Rabobank’s Global Strategist Michael Every highlights escalating trade tensions between the United States and Canada ahead of upcoming USMCA (United States–Mexico–Canada Agreement) negotiations [1]. According to Every, the US is demanding significant concessions from Canada as a prerequisite for initiating talks, which include opening Canadian dairy markets beyond existing USMCA commitments, eliminating the digital services tax that impacts US technology companies, and accepting expanded US border enforcement jurisdiction within Canada [1].
Every notes that these demands shift the negotiation dynamic away from equality, reflecting the economic leverage of the US and raising concerns over Canadian sovereignty [1]. He warns that Canada faces downside risks, particularly for its industrial exports and automotive sector, as US auto tariffs are already threatening a downturn reminiscent of the post-global financial crisis period for Canadian automakers [1].
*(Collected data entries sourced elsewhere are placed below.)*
(** * Market data refresh and watch list of [server/market-service.ts]

    A shallow embedding of [MarketDataService] (server/market-service.ts)
    together with the two tables it works on, [watched_assets] and
    [market_data] (shared/schema.ts).

    The service is asynchronous, stateful and throwing.  An [async] method
    is a function from the world to an outcome and a new world; a thrown
    error keeps every effect that happened before it.  The world holds the
    two tables, the wall clock, and a trace of what the service did to the
    outside: the HTTP requests it issued, the timers it waited for and the
    console lines it wrote.  What the outside answers (the replies of the
    quote provider, the time an awaited operation takes, the values of
    [Math.random]) is an oracle, [Upstream].

    Two pieces of the platform decide what the code does and are modelled
    as they behave:
    - PostgreSQL accepts [ON CONFLICT (columns) DO UPDATE] only when a
      unique index on those columns exists, so a table comes with the
      unique indexes its declaration in shared/schema.ts gives it;
    - [EXCHANGE_STOCKS] is an object literal, so indexing it with a string
      also finds the members inherited from [Object.prototype].

    Numbers are rationals: the digits of IEEE rounding and of
    [Number.prototype.toString] are not modelled, and a decimal column holds
    the number itself.  Column values are taken to fit the declared widths
    of their columns, and the database to be reachable.  The news endpoints
    take no part in the refresh and are left out. *)

From Stdlib Require Import List String Ascii Bool ZArith QArith Qround Lia.
From Stdlib Require Import Permutation Sorted Lqa.
Import ListNotations.

Local Open Scope string_scope.
Local Open Scope Z_scope.

(* ===================================================================== *)
(** ** The JavaScript runtime the service relies on *)
(* ===================================================================== *)

Module Js.

(** [a || b] on values that are a string or [undefined]/[null]: the empty
    string and [undefined] are falsy. *)
Definition truthy (a : option string) : bool :=
  match a with
  | Some s => negb (s =? "")%string
  | None => false
  end.

Definition or (a b : option string) : option string :=
  if truthy a then a else b.

(** [a || "literal"]: the chain ends in a string. *)
Definition or_else (a : option string) (b : string) : string :=
  match or a (Some b) with
  | Some s => s
  | None => b
  end.

(** [s.startsWith(p)] *)
Fixpoint startsWith (p s : string) : bool :=
  match p, s with
  | EmptyString, _ => true
  | String a p', String b s' => Ascii.eqb a b && startsWith p' s'
  | String _ _, EmptyString => false
  end.

(** [s.includes(p)]: [p] occurs somewhere in [s]. *)
Fixpoint includes (s p : string) : bool :=
  startsWith p s ||
  match s with
  | EmptyString => false
  | String _ s' => includes s' p
  end.

(** [s.endsWith(p)] *)
Fixpoint endsWith (s p : string) : bool :=
  (s =? p)%string ||
  match s with
  | EmptyString => false
  | String _ s' => endsWith s' p
  end.

(** [s.split(sep)] for a one-character separator. *)
Fixpoint split (sep : ascii) (s : string) : list string :=
  match s with
  | EmptyString => [EmptyString]
  | String a s' =>
      if Ascii.eqb a sep then EmptyString :: split sep s'
      else match split sep s' with
           | [] => [String a EmptyString]
           | w :: ws => String a w :: ws
           end
  end.

(** [Math.round(x)]: the integer nearest to [x], halves going up. *)
Definition Math_round (x : Q) : Z := Qfloor (x + (1 # 2)).

(** The members every object literal inherits from [Object.prototype].
    All of them are truthy, and none of them is iterable. *)
Definition Object_prototype : list string :=
  [ "constructor"; "__proto__"; "hasOwnProperty"; "isPrototypeOf";
    "propertyIsEnumerable"; "toLocaleString"; "toString"; "valueOf";
    "__defineGetter__"; "__defineSetter__";
    "__lookupGetter__"; "__lookupSetter__" ].
(** C8: the aggressive test is looser than the standard one.  With the
    default threshold 100, the standard test is green > 100, green > red +
    30, green > blue + 30 and red < 100, the aggressive test is green > 100,
    green > red and green > blue, and every pixel that passes the standard
    test passes the aggressive one. *)
Theorem aggressive_is_looser (px : list Z) :
  Forall uint8 px →
  let r := channel 0 px in
  let g := channel 1 px in
  let b := channel 2 px in
  (green_mask 100 false px = true
     ↔ (100 < g ∧ r + 30 < g ∧ b + 30 < g ∧ r < 100)%Z)
  ∧ (green_mask 100 true px = true ↔ (100 < g ∧ r < g ∧ b < g)%Z)
  ∧ (green_mask 100 false px = true → green_mask 100 true px = true).
Proof.
  intros H r g b.
  rewrite green_mask_exact, green_mask_aggressive_exact by done.
  fold r g b. rewrite !andb_true_iff, !Z.ltb_lt.
  repeat split; try tauto; lia.
Qed.

Lemma aggressive_is_looser_witness :
  green_mask 100 false [22; 187; 0; 255]%Z = true
  ∧ green_mask 100 true [22; 187; 0; 255]%Z = true.
Proof.
  destruct (aggressive_is_looser [22; 187; 0; 255]%Z) as (_ & _ & H).
  - solve_uint8.
  - split; [reflexivity | apply H; reflexivity].
Defined.

(** The aggressive test is strictly looser: a yellow-green edge pixel passes
    it and fails the standard test. *)
Example aggressive_only :
  green_mask 100 false [150; 160; 40; 255]%Z = false
  ∧ green_mask 100 true [150; 160; 40; 255]%Z = true.
Proof. split; reflexivity. Qed.

(** C10: the comparisons of [remove_green_screen] never wrap.  On the
    channels widened to int16, green > red + 30 and green > blue + 30 are
    the comparisons of the integers themselves for every byte value of the
    channels, also for red or blue from 226 on, where the sum leaves the
    byte range; so the whole standard test is the exact one. *)
Theorem green_mask_no_overflow (threshold : Z) (px : list Z) :
  Forall uint8 px →
  let r := channel 0 px in
  let g := channel 1 px in
  let b := channel 2 px in
  (Numpy.add_int16 (Numpy.int16 r) 30 <? Numpy.int16 g)%Z = (r + 30 <? g)%Z
  ∧ (Numpy.add_int16 (Numpy.int16 b) 30 <? Numpy.int16 g)%Z = (b + 30 <? g)%Z
  ∧ green_mask threshold false px =
      (threshold <? g)%Z && (r + 30 <? g)%Z && (b + 30 <? g)%Z && (r <? 100)%Z.
Proof.
  intros H r g b.
  pose proof (uint8_channel 0 px H). pose proof (uint8_channel 1 px H).
  pose proof (uint8_channel 2 px H).
  unfold r, g, b. rewrite !add_int16_uint8, !int16_uint8 by done.
  repeat split. by apply green_mask_exact.
Qed.

(** At red = 230 the sum red + 30 = 260 does not fit a byte.  The widened
    comparison sees 260; on the bytes themselves the sum would be 4 and the
    comparison with green = 200 would come out the other way. *)
Lemma green_mask_no_overflow_witness :
  (Numpy.add_int16 (Numpy.int16 230) 30 <? Numpy.int16 200)%Z = false
  ∧ (Numpy.add_uint8 230 30 <? 200)%Z = true.
Proof.
  split; [|reflexivity].
  destruct (green_mask_no_overflow 100 [230; 200; 0; 255]%Z) as (H & _ & _).
  - solve_uint8.
  - exact H.
Defined.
The article suggests that Canada could reject these US demands or even consider walking away from the USMCA, underscoring the seriousness of the current trade friction [1]. No specific market reactions or analyst forecasts are provided, but the outlined risks point to potential volatility for Canadian export-driven industries if tensions escalate further [1].
CONCLUSION
Growing US demands ahead of USMCA talks are increasing trade risks for Canada, especially in the industrial and automotive sectors. The situation could lead to significant market uncertainty if Canada rejects the demands or if negotiations break down.